Brief: Starting with the first line below, reproduce each line exactly until you have included the one bearing "(c_fcntl 3 F_SETLK register_lock, 0);".
━━ Raw data ━━
(** C2.  A second [mk_utils_register_pid] on the same path, while the
    first caller runs on, is not stopped at the lock: it removes the
    first caller's file, is granted the lock on the file it creates in
    its place, and returns 0.  This is so after the first call as the
    code makes it ([boot]), and also from a state in which the first
    caller still has its descriptor open and its lock in place
    ([held_boot]). *)
Theorem second_register_pid_not_refused :
  let r1 := run boot 100 (mk_utils_register_pid pid_path) in
  let r2 := run (r_kernel r1) 200 (mk_utils_register_pid pid_path) in
  let r3 := run held_boot 200 (mk_utils_register_pid pid_path) in
  (r_outs r1 = [(100%positive, Returned 0)] ∧
   is_Some (k_procs (r_kernel r1) !! 100%positive) ∧
   i_data <$> file_at (r_kernel r1) pid_path = Some (fmt_int 100)) ∧
  (r_outs r2 = [(200%positive, Returned 0)] ∧
   (r_trace r2).*2
   = [(c_stat pid_path, 0); (c_unlink pid_path, 0);
      (c_open pid_path register_flags MODE_0444, 3);
      (c_fcntl 3 F_SETLK register_lock, 0); (c_getpid, 200);
      (c_write 3 (fmt_int 200), 3); (c_close 3, 0)] ∧
   is_Some (k_procs (r_kernel r2) !! 100%positive) ∧
   i_data <$> file_at (r_kernel r2) pid_path = Some (fmt_int 200)) ∧
  (lock_holder held_boot pid_path = Some 100%positive ∧
   r_outs r3 = [(200%positive, Returned 0)] ∧
   (c_fcntl 3 F_SETLK register_lock, 0) ∈ (r_trace r3).*2 ∧
   k_locks (r_kernel r3) !! 1%nat = Some 100%positive ∧
   i_data <$> file_at (r_kernel r3) pid_path = Some (fmt_int 200)).
Proof.
  vm_compute. repeat split; try done; try by eexists.
  apply list_elem_of_In. simpl. tauto.
Qed.

(** C3.  Where no file exists at [path], the entry can be created, the
    file system has room for the text and the identifier of the caller
    has at most nine digits, [mk_utils_register_pid] returns 0 and leaves
    at [path] a file made by an [open] with mode 0444, whose permission
    bits are those of 0444 that the caller's mask lets through (all of
    them when the mask hides no read bit) and whose contents are the
    decimal digits of the caller's identifier and nothing else. *)
Theorem register_pid_creates_file (k : kernel) (pid : positive) (p : proc)
    (path : string) :
  k_procs k !! pid = Some p →
  k_names k !! path = None →
  path ∉ k_frozen k →
  (length (fmt_int (Z.pos pid)) ≤ k_free k)%nat →
  Z.pos pid < 10 ^ 9 →
  let r := run k pid (mk_utils_register_pid path) in
  let text := fmt_int (Z.pos pid) in
  r_outs r = [(pid, Returned 0)] ∧
  (∃ fd, (pid, (c_open path register_flags MODE_0444, fd)) ∈ r_trace r) ∧
  file_at (r_kernel r) path
  = Some {| i_mode := create_mode MODE_0444 (p_umask p); i_data := text |} ∧
  (Z.land (p_umask p) MODE_0444 = 0 →
   create_mode MODE_0444 (p_umask p) = MODE_0444) ∧
  parse_int text = Z.pos pid ∧
  Forall (λ c, is_digit c = true) text.
Proof.
  intros Hp Hname Hfrozen Hroom Hpid r text.
  destruct (register_pid_fresh k pid p path Hp Hname Hfrozen Hroom Hpid)
    as (Ho & Ht & Hn & Hi & _).
  fold r in Ho, Ht, Hn, Hi. fold text in Hi.
  repeat split.
  - done.
  - eexists. rewrite Ht. apply list_elem_of_In. simpl. eauto.
  - unfold file_at. rewrite Hn, Hi, lookup_insert_eq. simpl.
    by rewrite lookup_insert_eq.
  - apply create_mode_unmasked.
  - apply parse_fmt_int.
  - apply fmt_int_pos_digits.
Qed.

Lemma register_pid_creates_file_at_boot :
  let r := run boot 100 (mk_utils_register_pid pid_path) in
  r_outs r = [(100%positive, Returned 0)] ∧
  file_at (r_kernel r) pid_path
  = Some {| i_mode := MODE_0444; i_data := fmt_int 100 |}.
Proof.
  destruct (register_pid_creates_file boot 100 server pid_path)
    as (Ho & _ & Hf & _); [reflexivity | reflexivity | compute_done
                          | vm_compute; lia | lia |].
  split; [exact Ho | exact Hf].
Defined.

(** C4.  Where a file exists at [path]: if its entry cannot be removed,
    [mk_utils_register_pid] logs an error and the process ends with
    [EXIT_FAILURE]; otherwise the file is unlinked and the rest of the
    run, the outcome and the final state are those of the run that
    starts with no file at [path].  Whatever the old file contains, the
    calls made, the values they return and the outcome are the same. *)
Theorem register_pid_replaces_stale (k : kernel) (pid : positive) (p : proc)
    (path : string) (ino : nat) :
  k_procs k !! pid = Some p →
  k_names k !! path = Some ino →
  let r := run k pid (mk_utils_register_pid path) in
  (path ∈ k_frozen k →
   r_trace r
   = [(pid, (c_stat path, 0)); (pid, (c_unlink path, -1));
      (pid, (c_mk_print MK_ERR "Could not remove old PID-file path", 0))] ∧
   r_outs r = [(pid, Exited EXIT_FAILURE)] ∧
   k_status (r_kernel r) !! pid = Some EXIT_FAILURE) ∧
  (path ∉ k_frozen k →
   let k0 := set_names (delete path (k_names k)) k in
   let r0 := run k0 pid (mk_utils_register_pid path) in
   k_names k0 !! path = None ∧
   head (r_trace r0) = Some (pid, (c_stat path, -1)) ∧
   r_trace r = (pid, (c_stat path, 0)) :: (pid, (c_unlink path, 0))
               :: tail (r_trace r0) ∧
   r_outs r = r_outs r0 ∧
   r_kernel r = r_kernel r0) ∧
  (∀ d : list ascii,
   let k' := set_inodes (alter (with_data d) ino (k_inodes k)) k in
   let r' := run k' pid (mk_utils_register_pid path) in
   r_trace r' = r_trace r ∧ r_outs r' = r_outs r).
Proof.
  intros Hp Hname r. split; [|split].
  - intros Hfrozen.
    destruct (register_pid_stale_frozen k pid p path ino Hp Hname Hfrozen)
      as (Ht & Ho & _ & Hs & _).
    done.
  - intros Hfrozen.
    apply (register_pid_stale_removed k pid p path ino Hp Hname Hfrozen).
  - intros d k' r'.
    assert (same_but_data k k') as Hk.
    { split; [done|]. intros n. unfold k'. kernel_norm.
      destruct (decide (ino = n)) as [->|Hne].
      - rewrite lookup_alter_eq. by destruct (k_inodes k !! n); constructor.
      - rewrite lookup_alter_ne by done.
        by destruct (k_inodes k !! n); constructor. }
    destruct (run_same_but_data (mk_utils_register_pid path) k k' pid Hk)
      as (Ht & Ho & _).
    done.
Qed.

Lemma register_pid_replaces_stale_at_boot :
  r_outs (run frozen_boot 100 (mk_utils_register_pid pid_path))
  = [(100%positive, Exited EXIT_FAILURE)] ∧
  r_kernel (run stale_boot 100 (mk_utils_register_pid pid_path))
  = r_kernel (run (set_names (delete pid_path (k_names stale_boot)) stale_boot)
                100 (mk_utils_register_pid pid_path)).
Proof.
  split.
  - destruct (register_pid_replaces_stale frozen_boot 100 server pid_path 1
                eq_refl eq_refl) as (Hfail & _).
    destruct Hfail as (_ & Ho & _); [compute_done | exact Ho].
  - destruct (register_pid_replaces_stale stale_boot 100 server pid_path 1
                eq_refl eq_refl) as (_ & Hgone & _).
    destruct Hgone as (_ & _ & _ & _ & Hk); [compute_done | exact Hk].
Defined.

(** C5.  The lock is asked for with [F_SETLK].  Whatever negative value
    [fcntl] returns, the function closes the descriptor, logs an error
    and ends the process with [EXIT_FAILURE], without a second [fcntl].
    No run of the function by a live process waits.  In the model of the
    calls, an [F_SETLK] request for a lock another process holds returns
    -1 at once and changes nothing, where [F_SETLKW] would sleep. *)
Theorem register_pid_lock_nonblocking (path : string) :
  (∀ pre fd r c l rest,
     stale_step path pre → 0 <= fd → r < 0 →
     play (mk_utils_register_pid path) (pre.*2 ++ fd :: r :: c :: l :: rest)
     = (pre ++ [(c_open path register_flags MODE_0444, fd);
                (c_fcntl fd F_SETLK register_lock, r);
                (c_close fd, c);
                (c_mk_print MK_ERR
                   "Error: I cannot set the lock for the pid of monkey", l)],
        Exited EXIT_FAILURE)) ∧
  (∀ k pid,
     is_Some (k_procs k !! pid) →
     ∃ o, r_outs (run k pid (mk_utils_register_pid path)) = [(pid, o)] ∧
          o ≠ Stuck) ∧
  (∀ k pid p fd f owner,
     fd_lookup p fd = Some f → wants_write (o_flags f) = true →
     k_locks k !! o_ino f = Some owner → owner ≠ pid →
     sys_fcntl k pid p fd F_SETLK register_lock = Some (k, -1) ∧
     sys_fcntl k pid p fd F_SETLKW register_lock = None).
Proof.
  split; [|split].
  - intros pre fd r c l rest Hpre Hfd Hr. destruct Hpre; play_out.
  - intros k pid Hp.
    exact (never_waits_run _ (register_pid_never_waits path) k pid Hp).
  - intros k pid p fd f owner Hfd Hw Hl Hne. unfold sys_fcntl.
    rewrite Hfd, Hw, Hl. simpl. by case_decide.
Qed.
━━━
Task response:
(** C2.  A second [mk_utils_register_pid] on the same path, while the
    first caller runs on, is not stopped at the lock: it removes the
    first caller's file, is granted the lock on the file it creates in
    its place, and returns 0.  This is so after the first call as the
    code makes it ([boot]), and also from a state in which the first
    caller still has its descriptor open and its lock in place
    ([held_boot]). *)
Theorem second_register_pid_not_refused :
  let r1 := run boot 100 (mk_utils_register_pid pid_path) in
  let r2 := run (r_kernel r1) 200 (mk_utils_register_pid pid_path) in
  let r3 := run held_boot 200 (mk_utils_register_pid pid_path) in
  (r_outs r1 = [(100%positive, Returned 0)] ∧
   is_Some (k_procs (r_kernel r1) !! 100%positive) ∧
   i_data <$> file_at (r_kernel r1) pid_path = Some (fmt_int 100)) ∧
  (r_outs r2 = [(200%positive, Returned 0)] ∧
   (r_trace r2).*2
   = [(c_stat pid_path, 0); (c_unlink pid_path, 0);
      (c_open pid_path register_flags MODE_0444, 3);
      (c_fcntl 3 F_SETLK register_lock, 0); (c_getpid, 200);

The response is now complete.